■ **TASK**:
Output the records that follow, keeping every line exactly as it is.

Data excerpts:
+ + +

Lemma extends_visited t t' : extends t t' -> visited t ⊆ visited t'.
Proof. intros He. by apply subseteq_dom, He. Qed.

Lemma extends_idx t t' x : extends t t' -> x ∈ visited t -> idx t' x = idx t x.
Proof.
  intros He [n Hn]%elem_of_visited. unfold idx. rewrite Hn.
  by rewrite (lookup_weaken _ _ _ _ Hn (e_indices _ _ He)).
Qed.

#[export] Instance extends_preorder : PreOrder extends.
Proof.
  split; [by split|]. intros t1 t2 t3 H1 H2. split.
  - etrans; [apply H1|apply H2].
  - pose proof (e_index _ _ H1). pose proof (e_index _ _ H2). lia.
  - intros x H3 Hn. destruct (decide (x ∈ visited t2)) as [Hx|Hx].
    + rewrite (extends_idx t2) by done. by apply (e_new _ _ H1).
    + pose proof (e_new _ _ H2 x H3 Hx). pose proof (e_index _ _ H1). lia.
  - intros x Hx. rewrite (e_low _ _ H2) by (by apply (extends_visited _ _ H1)). by apply (e_low _ _ H1).
Qed.

Lemma stack_visited grey t x : inv grey t -> x ∈ tj_stack t -> x ∈ visited t.
Proof. intros Hi Hx. apply (i_visited _ _ Hi), elem_of_app. by left. Qed.

(** What a call for [node] with the stack [s] above the old one says. *)
Record post grey node t t' : Prop := {
  p_inv : inv grey t';
  p_extends : extends t t';
  p_node : node ∈ visited t';
  p_stack : exists s low, tj_stack t' = s ++ tj_stack t /\ (forall x, x ∈ s -> x ∉ visited t) /\
    lowlinks t' !! node = Some low /\
    (low = idx t' node \/ exists y, y ∈ tj_stack t' /\ idx t' y = low /\ reach node y) /\
    forall x y, x ∈ s -> y ∈ tj_stack t -> succ g x y -> low <= idx t' y
}.

(** ** The loop over successors *)

Definition each_succ (connect : string -> tarjan -> option tarjan) (node : string) :=
  fix each l t :=
    match l with
    | [] => Some t
    | next :: l =>
      match indices t !! next with
      | None => t ← connect next t; each l (lower node (default 0 (lowlinks t !! next)) t)
      | Some next_index => each l (if decide (next ∈ on_stack t) then lower node next_index t else t)
      end
    end.

(** The loop so far: [p] are the successors it has seen. *)
Record loop grey node (p : list string) t0 t : Prop := {
  l_inv : inv (node :: grey) t;
  l_extends : extends t0 t;
  l_idx : idx t node = tj_index t0;
  l_stack : exists s low, tj_stack t = s ++ node :: tj_stack t0 /\ (forall x, x ∈ s -> (x ∉ visited t0) /\ x <> node) /\
    lowlinks t !! node = Some low /\ low <= idx t node /\
    (exists y, y ∈ tj_stack t /\ idx t y = low /\ reach node y) /\
    (forall x y, x ∈ s -> y ∈ tj_stack t0 -> succ g x y -> low <= idx t y) /\
    forall y, y ∈ p -> y ∈ visited t /\ (y ∈ tj_stack t0 -> low <= idx t y)
}.

Lemma lower_inv grey node n t : inv grey t -> inv grey (lower node n t).
Proof. intros Hi. split; apply Hi. Qed.

Lemma loop_enter grey node t0 :
  inv grey t0 -> node ∉ visited t0 -> (forall x, x ∈ grey -> reach x node) -> loop grey node [] t0 (enter node t0).
Proof.
  intros Hi Hn Hg.
  assert (Hidx : forall x, x ∈ visited t0 -> idx (enter node t0) x = idx t0 x).
  { intros x Hx. unfold idx, enter. simpl. rewrite lookup_insert_ne; [done|]. by intros ->. }
  assert (Hself : idx (enter node t0) node = tj_index t0).
  { unfold idx, enter. simpl. by rewrite lookup_insert_eq. }
  assert (Hvis : forall x, x ∈ visited (enter node t0) <-> x = node \/ x ∈ visited t0).
  { intros x. unfold visited, enter. simpl. rewrite dom_insert. set_solver. }
  assert (Hst : forall x, x ∈ tj_stack t0 -> idx (enter node t0) x < tj_index t0 /\ reach x node).
  { intros x Hx. pose proof (stack_visited _ _ _ Hi Hx). rewrite Hidx by done. split; [by apply Hi|].
    destruct (i_back _ _ Hi x Hx) as (z & Hz & _ & Hxz). etrans; [done|]. auto. }
  split.
  - split.
    + simpl. by rewrite (i_on _ _ Hi).
    + simpl. constructor; [|apply Hi]. by rewrite <- (i_visited _ _ Hi).
    + intros x. rewrite Hvis. simpl. rewrite elem_of_cons. by rewrite (i_visited _ _ Hi).
    + intros x [->|Hx]%Hvis; [simpl; lia|]. rewrite Hidx by done. pose proof (i_bound _ _ Hi x Hx). simpl. lia.
    + simpl. pose proof (i_grey _ _ Hi). set_solver.
    + intros x y [->|Hx]%Hvis Hg' Hxy; [set_solver|]. apply Hvis. right. eapply (i_black _ _ Hi x); set_solver.
    + simpl. intros x y [->|Hx]%elem_of_cons [->|Hy]%elem_of_cons Hle; [done| | |].
      * destruct (Hst y Hy). lia.
      * by apply Hst.
      * apply (i_order _ _ Hi); [done..|]. by rewrite <- !Hidx by (by eapply stack_visited).
    + simpl. intros y [->|Hy]%elem_of_cons; [exists node; split_and!; [by left|lia|done]|].
      destruct (i_back _ _ Hi y Hy) as (x & Hx & Hle & Hr). exists x. split_and!; [by right| |done].
      pose proof (i_grey _ _ Hi x Hx) as Hxs. by rewrite !Hidx by (by eapply stack_visited).
    + apply Hi.
  - split.
    + simpl. apply insert_subseteq. by apply not_elem_of_dom.
    + simpl. lia.
    + intros x [->|Hx]%Hvis Hx'; [lia|done].
    + intros x Hx. simpl. apply lookup_insert_ne. by intros ->.
  - done.
  - exists [], (tj_index t0). simpl. split_and!; [done|set_solver|by rewrite lookup_insert_eq|lia| |set_solver|set_solver].
    exists node. split_and!; [by left|done|done].
Qed.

+ + +

■ **WRITTEN REPLY**:
Lemma extends_visited t t' : extends t t' -> visited t ⊆ visited t'.
Proof. intros He. by apply subseteq_dom, He. Qed.

Lemma extends_idx t t' x : extends t t' -> x ∈ visited t -> idx t' x = idx t x.
Proof.
  intros He [n Hn]%elem_of_visited. unfold idx. rewrite Hn.
  by rewrite (lookup_weaken _ _ _ _ Hn (e_indices _ _ He)).
Qed.

#[export] Instance extends_preorder : PreOrder extends.
Proof.
  split; [by split|]. intros t1 t2 t3 H1 H2. split.
  - etrans; [apply H1|apply H2].
  - pose proof (e_index _ _ H1). pose proof (e_index _ _ H2). lia.
  - intros x H3 Hn. destruct (decide (x ∈ visited t2)) as [Hx|Hx].
    + rewrite (extends_idx t2) by done. by apply (e_new _ _ H1).
    + pose proof (e_new _ _ H2 x H3 Hx). pose proof (e_index _ _ H1). lia.
  - intros x Hx. rewrite (e_low _ _ H2) by (by apply (extends_visited _ _ H1)). by apply (e_low _ _ H1).
Qed.

Lemma stack_visited grey t x : inv grey t -> x ∈ tj_stack t -> x ∈ visited t.
Proof. intros Hi Hx. apply (i_visited _ _ Hi), elem_of_app. by left. Qed.

(** What a call for [node] with the stack [s] above the old one says. *)
Record post grey node t t' : Prop := {
  p_inv : inv grey t';
  p_extends : extends t t';
  p_node : node ∈ visited t';
  p_stack : exists s low, tj_stack t' = s ++ tj_stack t /\ (forall x, x ∈ s -> x ∉ visited t) /\
    lowlinks t' !! node = Some low /\
    (low = idx t' node \/ exists y, y ∈ tj_stack t' /\ idx t' y = low /\ reach node y) /\
    forall x y, x ∈ s -> y ∈ tj_stack t -> succ g x y -> low <= idx t' y
}.

(** ** The loop over successors *)

Definition each_succ (connect : string -> tarjan -> option tarjan) (node : string) :=
  fix each l t :=
    match l with
    | [] => Some t
    | next :: l =>
      match indices t !! next with
      | None => t ← connect next t; each l (lower node (default 0 (lowlinks t !! next)) t)
      | Some next_index => each l (if decide (next ∈ on_stack t) then lower node next_index t else t)
      end
    end.

(** The loop so far: [p] are the successors it has seen. *)
Record loop grey node (p : list string) t0 t : Prop := {
  l_inv : inv (node :: grey) t;
  l_extends : extends t0 t;
  l_idx : idx t node = tj_index t0;
  l_stack : exists s low, tj_stack t = s ++ node :: tj_stack t0 /\ (forall x, x ∈ s -> (x ∉ visited t0) /\ x <> node) /\
    lowlinks t !! node = Some low /\ low <= idx t node /\
    (exists y, y ∈ tj_stack t /\ idx t y = low /\ reach node y) /\
    (forall x y, x ∈ s -> y ∈ tj_stack t0 -> succ g x y -> low <= idx t y) /\
    forall y, y ∈ p -> y ∈ visited t /\ (y ∈ tj_stack t0 -> low <= idx t y)
}.

Lemma lower_inv grey node n t : inv grey t -> inv grey (lower node n t).
Proof. intros Hi. split; apply Hi. Qed.

Lemma loop_enter grey node t0 :
  inv grey t0 -> node ∉ visited t0 -> (forall x, x ∈ grey -> reach x node) -> loop grey node [] t0 (enter node t0).
Proof.
  intros Hi Hn Hg.
  assert (Hidx : forall x, x ∈ visited t0 -> idx (enter node t0) x = idx t0 x).
  { intros x Hx. unfold idx, enter. simpl. rewrite lookup_insert_ne; [done|]. by intros ->. }
  assert (Hself : idx (enter node t0) node = tj_index t0).
  { unfold idx, enter. simpl. by rewrite lookup_insert_eq. }
  assert (Hvis : forall x, x ∈ visited (enter node t0) <-> x = node \/ x ∈ visited t0).
  { intros x. unfold visited, enter. simpl. rewrite dom_insert. set_solver. }
  assert (Hst : forall x, x ∈ tj_stack t0 -> idx (enter node t0) x < tj_index t0 /\ reach x node).
  { intros x Hx. pose proof (stack_visited _ _ _ Hi Hx). rewrite Hidx by done. split; [by apply Hi|].
    destruct (i_back _ _ Hi x Hx) as (z & Hz & _ & Hxz). etrans; [done|]. auto. }
  split.
  - split.
    + simpl. by rewrite (i_on _ _ Hi).
    + simpl. constructor; [|apply Hi]. by rewrite <- (i_visited _ _ Hi).
    + intros x. rewrite Hvis. simpl. rewrite elem_of_cons. by rewrite (i_visited _ _ Hi).
    + intros x [->|Hx]%Hvis; [simpl; lia|]. rewrite Hidx by done. pose proof (i_bound _ _ Hi x Hx). simpl. lia.
    + simpl. pose proof (i_grey _ _ Hi). set_solver.
    + intros x y [->|Hx]%Hvis Hg' Hxy; [set_solver|]. apply Hvis. right. eapply (i_black _ _ Hi x); set_solver.
    + simpl. intros x y [->|Hx]%elem_of_cons [->|Hy]%elem_of_cons Hle; [done| | |].
      * destruct (Hst y Hy). lia.
      * by apply Hst.
      * apply (i_order _ _ Hi); [done..|]. by rewrite <- !Hidx by (by eapply stack_visited).
    + simpl. intros y [->|Hy]%elem_of_cons; [exists node; split_and!; [by left|lia|done]|].
      destruct (i_back _ _ Hi y Hy) as (x & Hx & Hle & Hr). exists x. split_and!; [by right| |done].
      pose proof (i_grey _ _ Hi x Hx) as Hxs. by rewrite !Hidx by (by eapply stack_visited).
    + apply Hi.
  - split.
    + simpl. apply insert_subseteq. by apply not_elem_of_dom.
    + simpl. lia.
    + intros x [->|Hx]%Hvis Hx'; [lia|done].
    + intros x Hx. simpl. apply lookup_insert_ne. by intros ->.
  - done.
  - exists [], (tj_index t0). simpl. split_and!; [done|set_solver|by rewrite lookup_insert_eq|lia| |set_solver|set_solver].
    exists node. split_and!; [by left|done|done].
Qed.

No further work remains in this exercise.